J’avais choisi ce livre pour poursuivre ma découverte de la littérature irlandaise contemporaine, et parce que l’idée de parcourir les paysages d’Écosse en compagnie des personnages me plaisait.
C’était ma toute première incursion dans l’œuvre de Maggie O’Farrell.

Iris, la trentaine, vit à Édimbourg et partage son temps entre sa boutique de vêtements vintage, sa relation mouvementée avec Alex, son frère adoptif ( son père à lui a épousé sa mère à elle alors qu’ils avaient 5 et 6 ans ), son aventure avec le beau – mais marié – Luke et ses visites à sa grand-mère Kitty, atteinte de la maladie d’Alzheimer. Ses journées sont donc bien remplies et, comme souvent, elle est en plein rush lorsqu’elle reçoit un coup de fil mystérieux de l’hôpital psychiatrique de Cauldstone. Son interlocuteur évoque une certaine Euphémia « Esme » Lennox, une dame âgée qui, bien qu’elle n’en n’ai jamais entendu parler, serait sa grande-tante et, après 60 ans passés entre les murs de l’asile, aurait besoin d’un nouvel hébergement.
D’abord agacée puis surprise à l’idée d’avoir une parente dont elle ignore tout, Iris finit par se rendre à Cauldstone pour faire la connaissance d’Esme. Elle ignore alors qu’en se rapprochant de cette vieille dame un peu étrange c’est toute sa vie qui va s’en trouver bouleversée.

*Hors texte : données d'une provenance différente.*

Lemma every_append P a b : every P (a +:+ b) = every P a && every P b.
Proof.
  induction a as [|x a IH]; [done|]. rewrite append_cons. simpl.
  by rewrite IH, andb_assoc.
Qed.

Lemma drop_append a b : Js.drop (String.length a) (a +:+ b) = b.
Proof. induction a as [|x a IH]; [by destruct b|]. by rewrite append_cons. Qed.

Lemma take_append a b : Js.take (String.length a) (a +:+ b) = a.
Proof.
  induction a as [|x a IH]; [by destruct b|]. rewrite append_cons. simpl. by rewrite IH.
Qed.

Lemma endsWith_append a b : Js.endsWith b (a +:+ b) = true.
Proof.
  unfold Js.endsWith. rewrite length_append.
  replace (String.length a + String.length b - String.length b)
    with (String.length a) by lia.
  rewrite drop_append, String.eqb_refl, andb_true_r.
  apply Nat.leb_le. lia.
Qed.

(** Decimal numerals are made of digits. *)
Lemma digits_of_uint d : digits (NilEmpty.string_of_uint d) = true.
Proof. induction d; simpl; auto. Qed.

Lemma digits_of_N n : digits (Js.of_N n) = true.
Proof.
  unfold Js.of_N, NilZero.string_of_uint.
  destruct (N.to_uint n); try apply digits_of_uint. reflexivity.
Qed.

Lemma of_N_inj n m : Js.of_N n = Js.of_N m → n = m.
Proof.
  unfold Js.of_N. intros H. apply DecimalN.Unsigned.to_uint_inj.
  assert (∀ k, N.to_uint k ≠ Decimal.Nil) as Hnn.
  { intros [|p]; [done|]. apply DecimalPos.Unsigned.to_uint_nonnil. }
  apply (f_equal NilZero.uint_of_string) in H.
  rewrite !NilZero.usu in H by apply Hnn. by injection H.
Qed.

Lemma of_N_nonempty n : ∃ c r, Js.of_N n = String c r ∧ is_digit c = true.
Proof.
  pose proof (digits_of_N n) as Hd.
  assert (Js.of_N n ≠ "") as Hne.
  { unfold Js.of_N, NilZero.string_of_uint.
    destruct (N.to_uint n) eqn:E; try done. }
  destruct (Js.of_N n) as [|c r]; [done|]. simpl in Hd.
  apply andb_true_iff in Hd as [? _]. eauto.
Qed.

(** A numeral, a dash and a name: the name can be read back. *)
Lemma numeral_dash_inj d1 d2 n1 n2 :
  digits d1 = true → digits d2 = true →
  d1 +:+ "-" +:+ n1 = d2 +:+ "-" +:+ n2 → d1 = d2 ∧ n1 = n2.
Proof.
  revert d2. induction d1 as [|x d1 IH]; intros [|y d2] H1 H2 H.
  - by injection H.
  - rewrite append_cons in H. injection H as <- _. done.
  - rewrite append_cons in H. injection H as -> _. done.
  - rewrite !append_cons in H. injection H as -> H. simpl in H1, H2.
    apply andb_true_iff in H1 as [_ H1]. apply andb_true_iff in H2 as [_ H2].
    destruct (IH d2 H1 H2 H) as [-> ->]. done.
Qed.

End MoreStringFacts.


(** ** Paths *)

Section PathFacts.

Lemma segments_nonempty p : Path.segments p ≠ [].
Proof.
  destruct p as [|c p]; simpl; [done|].
  destruct (Path.is_slash c); [done|]. by destruct (Path.segments p).
Qed.

Lemma segments_slash_free s : slash_free s = true → Path.segments s = [s].
Proof.
  induction s as [|c s IH]; [done|]. simpl. intros [Hc Hs]%andb_true_iff.
  apply negb_true_iff in Hc. rewrite Hc. by rewrite (IH Hs).
Qed.

Lemma segments_append a b :
  Path.segments (a +:+ "/" +:+ b) = Path.segments a ++ Path.segments b.
Proof.
  induction a as [|c a IH]; [done|]. rewrite append_cons. simpl. rewrite IH.
  destruct (Path.is_slash c); [done|].
  pose proof (segments_nonempty a). by destruct (Path.segments a).
Qed.

Lemma plain_segment_inv s :
  plain_segment s = true →
  slash_free s = true ∧ (s =? "") = false ∧ (s =? ".") = false ∧ (s =? "..") = false.
Proof.
  unfold plain_segment. rewrite !andb_true_iff, !negb_true_iff. tauto.
Qed.

Lemma push_segment_plain allow res s :
  plain_segment s = true → Path.push_segment allow res s = s :: res.
Proof.
  intros (_ & H1 & H2 & H3)%plain_segment_inv. unfold Path.push_segment.
  by rewrite H1, H2, H3.
Qed.

Lemma join_snoc sep l s :
  Js.join sep (l ++ [s]) =
  match l with [] => s | _ => Js.join sep l +:+ sep +:+ s end.
Proof.
  unfold Js.join. induction l as [|x l IH]; [done|]. simpl.
  destruct l as [|y l]; [done|]. simpl in *. rewrite IH.
  by rewrite !append_assoc.
Qed.

Lemma endsWith_slash_cons c s :
  s ≠ "" → Js.endsWith "/" (String c s) = Js.endsWith "/" s.
Proof.
  destruct s as [|d s]; [done|]. intros _. unfold Js.endsWith. simpl.
  by rewrite !Nat.sub_0_r.
Qed.

Lemma endsWith_slash_append a s :
  s ≠ "" → Js.endsWith "/" (a +:+ s) = Js.endsWith "/" s.
Proof.
  intros Hs. induction a as [|c a IH]; [done|]. rewrite append_cons.
  rewrite endsWith_slash_cons; [done|]. by destruct a, s.
Qed.

Lemma endsWith_slash_free s : slash_free s = true → Js.endsWith "/" s = false.
Proof.
  induction s as [|c s IH]; [done|]. simpl. intros [Hc Hs]%andb_true_iff.
  destruct s as [|d s].
  - unfold Js.endsWith. simpl. unfold Path.is_slash in Hc.
    apply negb_true_iff in Hc. by rewrite Hc.
  - rewrite endsWith_slash_cons by done. by apply IH.
Qed.

Lemma append_nonempty_r a b : b ≠ "" → a +:+ b ≠ "".
Proof.
  intros Hb E. apply (f_equal String.length) in E. rewrite length_append in E.
  destruct b; [done|]. simpl in E. lia.
Qed.

(** [path.normalize] of a directory followed by a plain segment. *)
Lemma normalize_plain dir s :
  dir ≠ "" → plain_segment s = true →
  Path.normalize (dir +:+ "/" +:+ s) = dir_prefix dir +:+ s.
Proof.
  intros Hdir Hplain.
  destruct (plain_segment_inv _ Hplain) as (Hsf & Hne & _ & _).
  apply String.eqb_neq in Hne.
  assert (Path.isAbsolute (dir +:+ "/" +:+ s) = Path.isAbsolute dir) as Habs
    by (by destruct dir).
  assert ((dir +:+ "/" +:+ s =? "") = false) as Hnonempty
    by (by destruct dir).
  unfold Path.normalize, dir_prefix, Path.normalizeString.
  rewrite Hnonempty, Habs.
  rewrite segments_append, fold_left_app, (segments_slash_free _ Hsf).
  remember (fold_left (Path.push_segment (negb (Path.isAbsolute dir)))
              (Path.segments dir) []) as K eqn:EK.
  cbn [fold_left]. rewrite push_segment_plain by done.
  change (rev (s :: K)) with (rev K ++ [s]). rewrite join_snoc.
  unfold Path.trailingSeparator.
  rewrite <- (append_assoc dir "/" s).
  rewrite (endsWith_slash_append (dir +:+ "/") s) by done.
  rewrite endsWith_slash_free by done.
  destruct K as [|top below].
  - cbn [rev]. apply String.eqb_neq in Hne. rewrite Hne.
    by destruct (Path.isAbsolute dir).
  - destruct (rev (top :: below)) as [|y l] eqn:Er.
    { apply (f_equal (@length _)) in Er. rewrite length_rev in Er. done. }
    assert (Js.join "/" (y :: l) +:+ "/" +:+ s ≠ "") as Hj
      by (rewrite <- append_assoc; by apply append_nonempty_r).
    apply String.eqb_neq in Hj. rewrite Hj.
    destruct (Path.isAbsolute dir); by rewrite ?append_assoc.
Qed.

Lemma join_plain dir s :
  dir ≠ "" → plain_segment s = true →
  Path.join [dir; s] = dir_prefix dir +:+ s.
Proof.
  intros Hdir Hplain.
  destruct (plain_segment_inv _ Hplain) as (_ & Hne & _ & _).
  apply String.eqb_neq in Hne.
  unfold Path.join.
  rewrite filter_cons_True by by apply truthy_nonempty.
  rewrite filter_cons_True by by apply truthy_nonempty.
  rewrite filter_nil.
  by apply normalize_plain.
Qed.

Lemma dir_prefix_shape dir : dir_prefix dir = "" ∨ ∃ q, dir_prefix dir = q +:+ "/".
Proof.
  unfold dir_prefix.
  destruct (fold_left _ _ _) as [|top below].
  - destruct (Path.isAbsolute dir); [right; by exists ""|by left].
  - right. eexists. by rewrite <- append_assoc.
Qed.

Lemma last_segment_after_prefix pre s :
  pre = "" ∨ (∃ q, pre = q +:+ "/") →
  slash_free s = true → s ≠ "" →
  Path.last_segment (pre +:+ s) = s.
Proof.
  intros Hpre Hsf Hne. apply String.eqb_neq in Hne. unfold Path.last_segment.
  destruct Hpre as [->|[q ->]].
  - rewrite append_nil_l, segments_slash_free by done. simpl. by rewrite Hne.
  - rewrite append_assoc, segments_append, fold_left_app.
    rewrite (segments_slash_free _ Hsf). simpl. by rewrite Hne.
Qed.

End PathFacts.

(** ** The names of the two artifacts *)

Section ArtifactNames.

Context {JSON : Type} (env : Env JSON).

Lemma every_impl (P Q : ascii → bool) s :
  (∀ c, P c = true → Q c = true) → every P s = true → every Q s = true.
Proof.
  intros HPQ. induction s as [|c s IH]; [done|]. simpl.
  intros [Hc Hs]%andb_true_iff. by rewrite (HPQ c Hc), (IH Hs).
Qed.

Le véritable personnage principal de ce roman n’est pas Iris, comme on pourrait le croire au premier abord, mais bien Esme. A travers elle, à travers ses souvenirs, c’est toute l’histoire de sa famille qui nous est contée, une histoire faite de blessures, de failles, de non-dits et d’un incompréhensible besoin de normalité.
Esme et sa grande-sœur Kitty sont nées et ont grandi en Inde, où leurs parents se sont rencontrés après avoir quitté leur Écosse natale. Elles vivent dans une grande maison, entourées de domestiques ( parmi lesquels leur « ayah » – leur nounou ) et d’une nature flamboyante, et bien qu’étant loin de la bonne société écossaise, doivent se conformer aux attentes de leur mère en matière de savoir-vivre. Si Kitty se plie sans problème à ces nombreuses règles et prend goût aux activités visant à faire d’elles des jeunes filles bien sous tous rapports ( et donc bonnes à marier ), Esme, éprise de liberté et au caractère affirmé, tente par tous les moyens de se libérer de ce carcan, au grand dam de ses parents.
Lorsque la famille quitte l’Inde suite à la mort tragique du tout jeune petit frère des filles, Hugo ( que Esme a veillé seule durant des jours ), et de leur ayah, pour retourner s’installer en Écosse, le poids des convenances se fait plus sentir que jamais. Kitty s’épanouit dans sa vie de jeune fille de bonne famille, faisant siennes les espérances de sa mère ( à savoir trouver un mari ), tandis qu’Esme, laissant son tempérament s’exprimer, ne peut réfréner son envie d’accéder à une vie que tous lui refusent. Ses coups d’éclat font le désespoir de ses parents et, lorsqu’en revenant d’un bal elle devient franchement incontrôlable, ils n’hésitent pas à la faire enfermer et à l’oublier.
Tous la rayent de leur vie jusqu’à ce jour où Iris, sa petite-nièce, apparaît dans sa vie, lui permettant pour la première fois d’être considérée et entendue.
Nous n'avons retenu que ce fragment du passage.